### What needs to be done
For this exercise, return all the data exactly as it stands.
╭─ Data for processing
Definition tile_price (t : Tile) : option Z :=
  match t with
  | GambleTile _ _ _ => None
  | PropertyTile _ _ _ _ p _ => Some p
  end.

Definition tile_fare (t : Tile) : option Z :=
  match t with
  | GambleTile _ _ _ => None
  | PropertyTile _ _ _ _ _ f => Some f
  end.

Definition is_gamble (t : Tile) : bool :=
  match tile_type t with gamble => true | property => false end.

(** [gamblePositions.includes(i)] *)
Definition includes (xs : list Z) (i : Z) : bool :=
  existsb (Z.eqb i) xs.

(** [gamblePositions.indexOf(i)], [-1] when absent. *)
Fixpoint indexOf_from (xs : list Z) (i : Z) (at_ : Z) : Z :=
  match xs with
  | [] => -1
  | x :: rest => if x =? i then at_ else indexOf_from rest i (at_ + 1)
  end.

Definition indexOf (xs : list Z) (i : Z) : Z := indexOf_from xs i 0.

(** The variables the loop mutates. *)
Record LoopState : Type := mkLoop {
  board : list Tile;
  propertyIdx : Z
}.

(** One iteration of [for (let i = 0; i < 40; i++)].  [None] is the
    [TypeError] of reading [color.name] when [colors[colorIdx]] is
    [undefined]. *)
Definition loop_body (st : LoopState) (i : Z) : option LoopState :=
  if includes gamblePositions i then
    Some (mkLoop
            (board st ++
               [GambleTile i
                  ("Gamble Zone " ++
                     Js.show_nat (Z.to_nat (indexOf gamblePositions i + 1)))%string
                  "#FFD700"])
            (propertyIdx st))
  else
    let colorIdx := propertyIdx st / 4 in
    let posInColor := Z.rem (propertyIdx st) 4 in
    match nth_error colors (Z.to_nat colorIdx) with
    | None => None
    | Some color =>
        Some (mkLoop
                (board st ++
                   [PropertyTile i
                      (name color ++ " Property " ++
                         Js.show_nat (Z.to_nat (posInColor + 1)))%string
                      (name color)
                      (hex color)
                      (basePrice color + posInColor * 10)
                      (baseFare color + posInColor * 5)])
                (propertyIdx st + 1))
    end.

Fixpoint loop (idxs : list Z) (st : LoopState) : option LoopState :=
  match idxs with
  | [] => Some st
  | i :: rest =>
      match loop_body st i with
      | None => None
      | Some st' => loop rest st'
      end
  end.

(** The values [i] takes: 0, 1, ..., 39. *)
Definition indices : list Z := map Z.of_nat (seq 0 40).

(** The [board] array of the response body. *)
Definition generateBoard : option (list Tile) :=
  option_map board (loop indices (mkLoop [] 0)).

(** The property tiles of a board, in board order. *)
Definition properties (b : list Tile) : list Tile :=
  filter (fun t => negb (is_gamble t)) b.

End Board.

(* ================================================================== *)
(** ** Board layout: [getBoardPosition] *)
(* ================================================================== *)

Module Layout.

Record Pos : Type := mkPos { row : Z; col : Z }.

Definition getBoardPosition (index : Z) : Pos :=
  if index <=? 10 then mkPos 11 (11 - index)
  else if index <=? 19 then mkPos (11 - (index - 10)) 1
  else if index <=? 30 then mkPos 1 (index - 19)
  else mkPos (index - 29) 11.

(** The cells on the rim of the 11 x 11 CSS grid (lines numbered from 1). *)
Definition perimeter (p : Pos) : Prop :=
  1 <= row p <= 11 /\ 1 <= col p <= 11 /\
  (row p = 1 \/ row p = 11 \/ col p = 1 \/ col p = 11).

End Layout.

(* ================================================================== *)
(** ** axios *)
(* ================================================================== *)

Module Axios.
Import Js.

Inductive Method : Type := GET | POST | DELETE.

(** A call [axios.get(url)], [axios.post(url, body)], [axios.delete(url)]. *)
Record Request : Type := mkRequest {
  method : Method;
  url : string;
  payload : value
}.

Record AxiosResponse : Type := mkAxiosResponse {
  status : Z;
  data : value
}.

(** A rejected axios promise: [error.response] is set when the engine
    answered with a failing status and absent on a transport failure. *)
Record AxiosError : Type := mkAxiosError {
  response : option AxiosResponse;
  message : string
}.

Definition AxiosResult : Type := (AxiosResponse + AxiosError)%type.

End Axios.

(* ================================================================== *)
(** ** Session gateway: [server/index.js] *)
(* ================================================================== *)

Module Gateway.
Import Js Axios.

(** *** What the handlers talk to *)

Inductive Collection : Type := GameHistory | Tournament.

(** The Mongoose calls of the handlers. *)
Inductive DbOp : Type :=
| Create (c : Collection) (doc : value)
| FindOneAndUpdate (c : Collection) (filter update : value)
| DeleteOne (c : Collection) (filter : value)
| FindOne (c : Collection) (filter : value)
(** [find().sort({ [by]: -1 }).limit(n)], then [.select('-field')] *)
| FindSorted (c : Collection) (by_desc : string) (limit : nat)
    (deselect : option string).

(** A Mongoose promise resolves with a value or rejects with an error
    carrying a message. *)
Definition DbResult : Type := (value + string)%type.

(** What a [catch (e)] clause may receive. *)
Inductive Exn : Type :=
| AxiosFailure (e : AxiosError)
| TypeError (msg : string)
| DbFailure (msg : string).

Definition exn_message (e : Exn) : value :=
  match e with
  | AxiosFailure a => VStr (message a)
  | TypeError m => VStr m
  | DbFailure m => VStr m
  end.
╰─
### Output below
Definition tile_price (t : Tile) : option Z :=
  match t with
  | GambleTile _ _ _ => None
  | PropertyTile _ _ _ _ p _ => Some p
  end.

Definition tile_fare (t : Tile) : option Z :=
  match t with
  | GambleTile _ _ _ => None
  | PropertyTile _ _ _ _ _ f => Some f
  end.

Definition is_gamble (t : Tile) : bool :=
  match tile_type t with gamble => true | property => false end.

(** [gamblePositions.includes(i)] *)
Definition includes (xs : list Z) (i : Z) : bool :=
  existsb (Z.eqb i) xs.

(** [gamblePositions.indexOf(i)], [-1] when absent. *)
Fixpoint indexOf_from (xs : list Z) (i : Z) (at_ : Z) : Z :=
  match xs with
  | [] => -1
  | x :: rest => if x =? i then at_ else indexOf_from rest i (at_ + 1)
  end.

Definition indexOf (xs : list Z) (i : Z) : Z := indexOf_from xs i 0.

(** The variables the loop mutates. *)
Record LoopState : Type := mkLoop {
  board : list Tile;
  propertyIdx : Z
}.

(** One iteration of [for (let i = 0; i < 40; i++)].  [None] is the
    [TypeError] of reading [color.name] when [colors[colorIdx]] is
    [undefined]. *)
Definition loop_body (st : LoopState) (i : Z) : option LoopState :=
  if includes gamblePositions i then
    Some (mkLoop
            (board st ++
               [GambleTile i
                  ("Gamble Zone " ++
                     Js.show_nat (Z.to_nat (indexOf gamblePositions i + 1)))%string
                  "#FFD700"])
            (propertyIdx st))
  else
    let colorIdx := propertyIdx st / 4 in
    let posInColor := Z.rem (propertyIdx st) 4 in
    match nth_error colors (Z.to_nat colorIdx) with
    | None => None
    | Some color =>
        Some (mkLoop
                (board st ++
                   [PropertyTile i
                      (name color ++ " Property " ++
                         Js.show_nat (Z.to_nat (posInColor + 1)))%string
                      (name color)
                      (hex color)
                      (basePrice color + posInColor * 10)
                      (baseFare color + posInColor * 5)])
                (propertyIdx st + 1))
    end.

Fixpoint loop (idxs : list Z) (st : LoopState) : option LoopState :=
  match idxs with
  | [] => Some st
  | i :: rest =>
      match loop_body st i with
      | None => None
      | Some st' => loop rest st'
      end
  end.

(** The values [i] takes: 0, 1, ..., 39. *)
Definition indices : list Z := map Z.of_nat (seq 0 40).

(** The [board] array of the response body. *)
Definition generateBoard : option (list Tile) :=
  option_map board (loop indices (mkLoop [] 0)).

(** The property tiles of a board, in board order. *)
Definition properties (b : list Tile) : list Tile :=
  filter (fun t => negb (is_gamble t)) b.

End Board.

(* ================================================================== *)
(** ** Board layout: [getBoardPosition] *)
(* ================================================================== *)

Module Layout.

Record Pos : Type := mkPos { row : Z; col : Z }.

Definition getBoardPosition (index : Z) : Pos :=
  if index <=? 10 then mkPos 11 (11 - index)
  else if index <=? 19 then mkPos (11 - (index - 10)) 1
  else if index <=? 30 then mkPos 1 (index - 19)
  else mkPos (index - 29) 11.

(** The cells on the rim of the 11 x 11 CSS grid (lines numbered from 1). *)
Definition perimeter (p : Pos) : Prop :=
  1 <= row p <= 11 /\ 1 <= col p <= 11 /\
  (row p = 1 \/ row p = 11 \/ col p = 1 \/ col p = 11).

End Layout.

(* ================================================================== *)
(** ** axios *)
(* ================================================================== *)

Module Axios.
Import Js.

Inductive Method : Type := GET | POST | DELETE.

(** A call [axios.get(url)], [axios.post(url, body)], [axios.delete(url)]. *)
Record Request : Type := mkRequest {
  method : Method;
  url : string;
  payload : value
}.

Record AxiosResponse : Type := mkAxiosResponse {
  status : Z;
  data : value
}.

(** A rejected axios promise: [error.response] is set when the engine
    answered with a failing status and absent on a transport failure. *)
Record AxiosError : Type := mkAxiosError {
  response : option AxiosResponse;
  message : string
}.

Definition AxiosResult : Type := (AxiosResponse + AxiosError)%type.

End Axios.

(* ================================================================== *)
(** ** Session gateway: [server/index.js] *)
(* ================================================================== *)

Module Gateway.
Import Js Axios.

(** *** What the handlers talk to *)

Inductive Collection : Type := GameHistory | Tournament.

(** The Mongoose calls of the handlers. *)
Inductive DbOp : Type :=
| Create (c : Collection) (doc : value)
| FindOneAndUpdate (c : Collection) (filter update : value)
| DeleteOne (c : Collection) (filter : value)
| FindOne (c : Collection) (filter : value)
(** [find().sort({ [by]: -1 }).limit(n)], then [.select('-field')] *)
| FindSorted (c : Collection) (by_desc : string) (limit : nat)
    (deselect : option string).

(** A Mongoose promise resolves with a value or rejects with an error
    carrying a message. *)
Definition DbResult : Type := (value + string)%type.

(** What a [catch (e)] clause may receive. *)
Inductive Exn : Type :=
| AxiosFailure (e : AxiosError)
| TypeError (msg : string)
| DbFailure (msg : string).

Definition exn_message (e : Exn) : value :=
  match e with
  | AxiosFailure a => VStr (message a)
  | TypeError m => VStr m
  | DbFailure m => VStr m
  end.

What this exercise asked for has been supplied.